Hemeroteca Laus DEo12/04/2022 @ 00:50
La comitiva entró en una calle larga que torcía un poco a la izquierda y que estaba cortada por otras calles que la cruzaban. Muchas personas bien vestidas se dirigían al Templo; algunas no querían ver a Jesús por el temor farisaico de contaminarse; otras, por el contrario, mostraban piedad por sus sufrimientos.
La procesión había avanzado unos doscientos pasos desde que Simón ayudaba a Jesús a llevar la cruz, cuando una mujer de elevada estatura y de majestuoso aspecto que llevaba de la mano a una niña, salió de una hermosa casa situada a la izquierda y se puso a caminar delante de la comitiva.
Era Serafia, mujer de Sirach, miembro del Consejo del Templo, a quien desde ese día se conoce como Verónica (de «vera» e «icon», «verdadero retrato»).
Serafia había preparado en su casa un excelente vino aromatizado, con la piadosa intención de dárselo a beber al Señor para refrescarlo en su doloroso camino al Calvario.
Cuando la vi por primera vez iba envuelta en un largo velo y llevaba de la mano a una niña de nueve años que había adoptado; del otro brazo, llevaba colgando un lienzo, bajo el que la niña escondió una jarrita de vino al ver acercarse la comitiva.
Los que iban delante quisieron apartarla, mas la mujer se abrió paso a través de la multitud de soldados y esbirros, y llegó hasta Jesús, se arrodilló a su lado y le ofreció el lienzo, diciéndole: «Permite que limpie la Cara de mi Señor».
Jesús cogió el paño con su mano izquierda, enjugó con él Su Cara ensangrentada y se lo devolvió, dándole las gracias.
Serafia, después de haberlo besado, lo metió debajo de su capa y se levantó.
La niña tendió tímidamente la jarrita de vino hacia Jesús, pero los soldados no permitieron que bebiera. Lo inesperado del valiente gesto de Verónica había sorprendido a los guardias, y provocado una momentánea e involuntaria detención, que Verónica aprovechó para ofrecer el lienzo a su Divino Señor.

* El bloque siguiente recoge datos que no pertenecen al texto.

(** * winboat: container-runtime abstraction layer and host readiness checks

    A shallow embedding of [containerRuntime.ts] (class [ContainerRuntime])
    and of [src/renderer/lib/specs.ts] ([satisfiesPrequisites], [getSpecs],
    [getMemoryInfo]).

    - JavaScript strings are sequences of code units; the embedding uses
      [string] and therefore covers the strings whose code units are below
      256 (ASCII and Latin-1).
    - [async] functions run to completion: an [await] is a sequencing point
      and nothing else runs in between.  Module [Async] alone lets two
      callers be in flight together.
    - Promise rejection and [throw] are the same effect ([Throw]).
    - The child processes, the file system and the FreeRDP locator form the
      host ([World]); every request the code sends to it is recorded in the
      trace of the state, and the host may answer differently each time. *)

From Stdlib Require Import Bool Arith NArith ZArith QArith Qround Lia.
From Stdlib Require Import Ascii String List.
Import ListNotations.

Local Open Scope string_scope.

(* ===================================================================== *)
(** * JavaScript string primitives *)
(* ===================================================================== *)

Module JS.

(** Code unit of a character. *)
Definition code (c : ascii) : N := N_of_ascii c.

(** [\d] of a regular expression: the ASCII digits only. *)
Definition isDigit (c : ascii) : bool :=
  ((48 <=? code c) && (code c <=? 57))%N.

(** [\s] of a regular expression, also what [trim] and [parseInt] strip:
    TAB, LF, VT, FF, CR, SPACE and NO-BREAK SPACE (the white space and line
    terminators below 256). *)
Definition isSpace (c : ascii) : bool :=
  (((9 <=? code c) && (code c <=? 13)) || (code c =? 32) || (code c =? 160))%N.

(** [String.prototype.toLowerCase] on one code unit: A-Z, and the Latin-1
    capitals U+00C0..U+00DE except the multiplication sign U+00D7. *)
Definition lowerChar (c : ascii) : ascii :=
  let n := code c in
  if (((65 <=? n) && (n <=? 90))
      || ((192 <=? n) && (n <=? 222) && negb (n =? 215)))%N
  then ascii_of_N (n + 32) else c.

Fixpoint toLowerCase (s : string) : string :=
  match s with
  | EmptyString => EmptyString
  | String c s' => String (lowerChar c) (toLowerCase s')
  end.

(** [s.startsWith(p)] *)
Fixpoint startsWith (s p : string) {struct p} : bool :=
  match p, s with
  | EmptyString, _ => true
  | String _ _, EmptyString => false
  | String b p', String a s' => Ascii.eqb a b && startsWith s' p'
  end.

(** [s.includes(p)] *)
Fixpoint includes (s p : string) : bool :=
  startsWith s p ||
  match s with
  | EmptyString => false
  | String _ s' => includes s' p
  end.

(** Truthiness of a string: [!!s], [if (s)]. *)
Definition truthy (s : string) : bool :=
  match s with EmptyString => false | String _ _ => true end.

Fixpoint trimStart (s : string) : string :=
  match s with
  | String c s' => if isSpace c then trimStart s' else s
  | EmptyString => EmptyString
  end.

Fixpoint trimEnd (s : string) : string :=
  match s with
  | EmptyString => EmptyString
  | String c s' =>
      let t := trimEnd s' in
      if isSpace c && negb (truthy t) then EmptyString else String c t
  end.

(** [s.trim()] *)
Definition trim (s : string) : string := trimEnd (trimStart s).

(** [s.split(sep)] for a separator of one character; never empty. *)
Fixpoint split_char (sep : ascii) (s : string) : list string :=
  match s with
  | EmptyString => [EmptyString]
  | String c s' =>
      if Ascii.eqb c sep then EmptyString :: split_char sep s'
      else match split_char sep s' with
           | [] => [String c EmptyString]
           | w :: ws => String c w :: ws
           end
  end.

(** [s.split(/\s+/)]: the pieces between maximal runs of white space; a
    leading or trailing run leaves an empty first or last piece.
    [split_ws_from inrun s]: [inrun] tells that the previous character
    belonged to a separator run. *)
Fixpoint split_ws_from (inrun : bool) (s : string) : list string :=
  match s with
  | EmptyString => [EmptyString]
  | String c s' =>
      if isSpace c then
        if inrun then split_ws_from true s'
        else EmptyString :: split_ws_from true s'
      else match split_ws_from false s' with
           | [] => [String c EmptyString]
           | w :: ws => String c w :: ws
           end
  end.

Definition split_ws (s : string) : list string := split_ws_from false s.

(** [arr.includes(x)] on an array of strings. *)
Definition array_includes (arr : list string) (x : string) : bool :=
  existsb (String.eqb x) arr.

(** [arr.find(p)]: [None] is [undefined]. *)
Definition array_find (p : string -> bool) (arr : list string) : option string :=
  List.find p arr.

(** What is left of [s] after the prefix [p], if [s] starts with it. *)
Fixpoint strip_prefix (p s : string) {struct p} : option string :=
  match p, s with
  | EmptyString, _ => Some s
  | String _ _, EmptyString => None
  | String b p', String a s' =>
      if Ascii.eqb a b then strip_prefix p' s' else None
  end.

(** The double-quote character of a command line. *)
Definition dquote : string := String (ascii_of_nat 34) EmptyString.

(** [versionMatch[1].split('.')[0]], [line.split(/\s+/)[1]]: an index out of
    range reads [undefined], which [parseInt] turns into a string first. *)
Definition at_index (arr : list string) (i : nat) : string :=
  match nth_error arr i with
  | Some x => x
  | None => "undefined"
  end.

(** ** The regular expression [/(\d+\.\d+\.\d+)/] *)

(** Longest prefix of digits, and what follows it. *)
Fixpoint span_digits (s : string) : string * string :=
  match s with
  | String c s' =>
      if isDigit c then let (d, r) := span_digits s' in (String c d, r)
      else (EmptyString, s)
  | EmptyString => (EmptyString, EmptyString)
  end.

(** The match that starts at the first character, if there is one.  Each
    [\d+] is greedy; giving back digits never helps, because the character
    after a shortened run is a digit and not the dot that has to follow. *)
Definition match_semver_here (s : string) : option string :=
  let (a, r1) := span_digits s in
  match a, r1 with
  | String _ _, String "." r2 =>
      let (b, r3) := span_digits r2 in
      match b, r3 with
      | String _ _, String "." r4 =>
          let (c, _) := span_digits r4 in
          match c with
          | String _ _ => Some (a ++ "." ++ b ++ "." ++ c)
          | EmptyString => None
          end
      | _, _ => None
      end
  | _, _ => None
  end.

(** [s.match(/(\d+\.\d+\.\d+)/)]: group 1 of the leftmost match, [None]
    for [null]. *)
Fixpoint match_semver (s : string) : option string :=
  match match_semver_here s with
  | Some m => Some m
  | None =>
      match s with
      | EmptyString => None
      | String _ s' => match_semver s'
      end
  end.

(** ** Numbers *)

(** A JavaScript number: [NaN] or a finite value, kept exact.  The program
    only compares these numbers with 2 and with 4, and rounding to a double
    cannot change such a comparison; the last digits of a value are those
    of exact arithmetic, not those of a double. *)
Inductive number : Type :=
| NaN
| Num (q : Q).

Definition of_Z (z : Z) : number := Num (inject_Z z).

(** [x >= y] on numbers: false as soon as one side is [NaN]. *)
Definition ge (x y : number) : bool :=
  match x, y with
  | Num a, Num b => Qle_bool b a
  | _, _ => false
  end.

(** [x / k] and [x * k] by a finite constant. *)
Definition div (x : number) (k : Q) : number :=
  match x with NaN => NaN | Num a => Num (a / k) end.

Definition mul (x : number) (k : Q) : number :=
  match x with NaN => NaN | Num a => Num (a * k) end.

(** [Math.round]: the nearest integer, halves towards plus infinity. *)
Definition round (x : number) : number :=
  match x with NaN => NaN | Num a => of_Z (Qfloor (a + (1 # 2))) end.

(** Value of a character as a digit in bases up to 36. *)
Definition digitValue (c : ascii) : option Z :=
  let n := Z.of_N (code c) in
  if ((48 <=? n) && (n <=? 57))%Z then Some (n - 48)%Z
  else if ((97 <=? n) && (n <=? 122))%Z then Some (n - 87)%Z
  else if ((65 <=? n) && (n <=? 90))%Z then Some (n - 55)%Z
  else None.

(** Reads the longest prefix of digits of base [R]; [None] when the first
    character is no such digit. *)
Fixpoint parseDigits (R : Z) (acc : option Z) (s : string) : option Z :=
  match s with
  | EmptyString => acc
  | String c s' =>
      match digitValue c with
      | Some d =>
          if (d <? R)%Z then
            parseDigits R (Some (match acc with
                                 | Some a => a * R + d
                                 | None => d
                                 end)%Z) s'
          else acc
      | None => acc
      end
  end.

(** [parseInt(s, radix)]; [radix = None] is a call with one argument.  The
    value is kept exact; a double rounds it beyond 2^53, which no
    comparison made here with 2 or 4 can notice. *)
Definition parseInt (s : string) (radix : option Z) : number :=
  let s1 := trimStart s in
  let '(neg, s2) :=
    match s1 with
    | String "-" r => (true, r)
    | String "+" r => (false, r)
    | _ => (false, s1)
    end in
  let R0 := match radix with Some r => r | None => 0%Z end in
  if negb (R0 =? 0)%Z && ((R0 <? 2) || (36 <? R0))%Z then NaN
  else
    let strip := (R0 =? 0)%Z || (R0 =? 16)%Z in
    let R1 := if (R0 =? 0)%Z then 10%Z else R0 in
    let '(R, s3) :=
      if strip && (startsWith s2 "0x" || startsWith s2 "0X")
      then (16%Z, match s2 with String _ (String _ r) => r | _ => s2 end)
      else (R1, s2) in
    match parseDigits R None s3 with
    | None => NaN
    | Some v => of_Z (if neg then - v else v)
    end.

End JS.

(* ===================================================================== *)
(** * The host and the effects of the code *)
(* ===================================================================== *)

(** An exception value (a rejected promise carries one as well). *)
Definition error : Type := string.

Inductive outcome (A : Type) : Type :=
| Return (a : A)
| Throw (e : error).
Arguments Return {A} a.
Arguments Throw {A} e.

(** What [execAsync] resolves to. *)
Record ExecResult : Type := mkExecResult {
  stdout : string;
  stderr : string
}.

Los fariseos y los alguaciles, irritados por esta parada y, sobre todo, por este testimonio público de veneración que se había rendido a Jesús, pegaron y maltrataron a Nuestro Señor, mientras Verónica entraba corriendo en su casa.
En cuanto estuvo dentro, extendió el lienzo sobre la mesa que tenía delante y cayó de rodillas casi sin conocimiento. La niña se arrodilló a su lado, llorando.
Una amiga que fue a visitarla la halló así, junto al lienzo extendido, y vio que la cara ensangrentada de Jesús estaba estampada en él en todos sus detalles.
Se quedó atónita, hizo volver en sí a Verónica y le mostró el lienzo, delante del cual ella se arrodilló, llorando y diciendo: «Ahora puedo morir feliz, pues el Señor me ha dado un recuerdo de Sí mismo».
Este paño era de tela fina, tres veces más largo que ancho, y se llevaba habitualmente alrededor del cuello: era costumbre llevar un lienzo semejante al socorrer a los afligidos y a los enfermos, y limpiarles la cara con él en señal de dolor o de compasión.
Verónica guardó siempre el lienzo en la cabecera de su cama.
Después de su muerte fue para la Santísima Virgen, y luego para la Iglesia, por medio de los Apóstoles.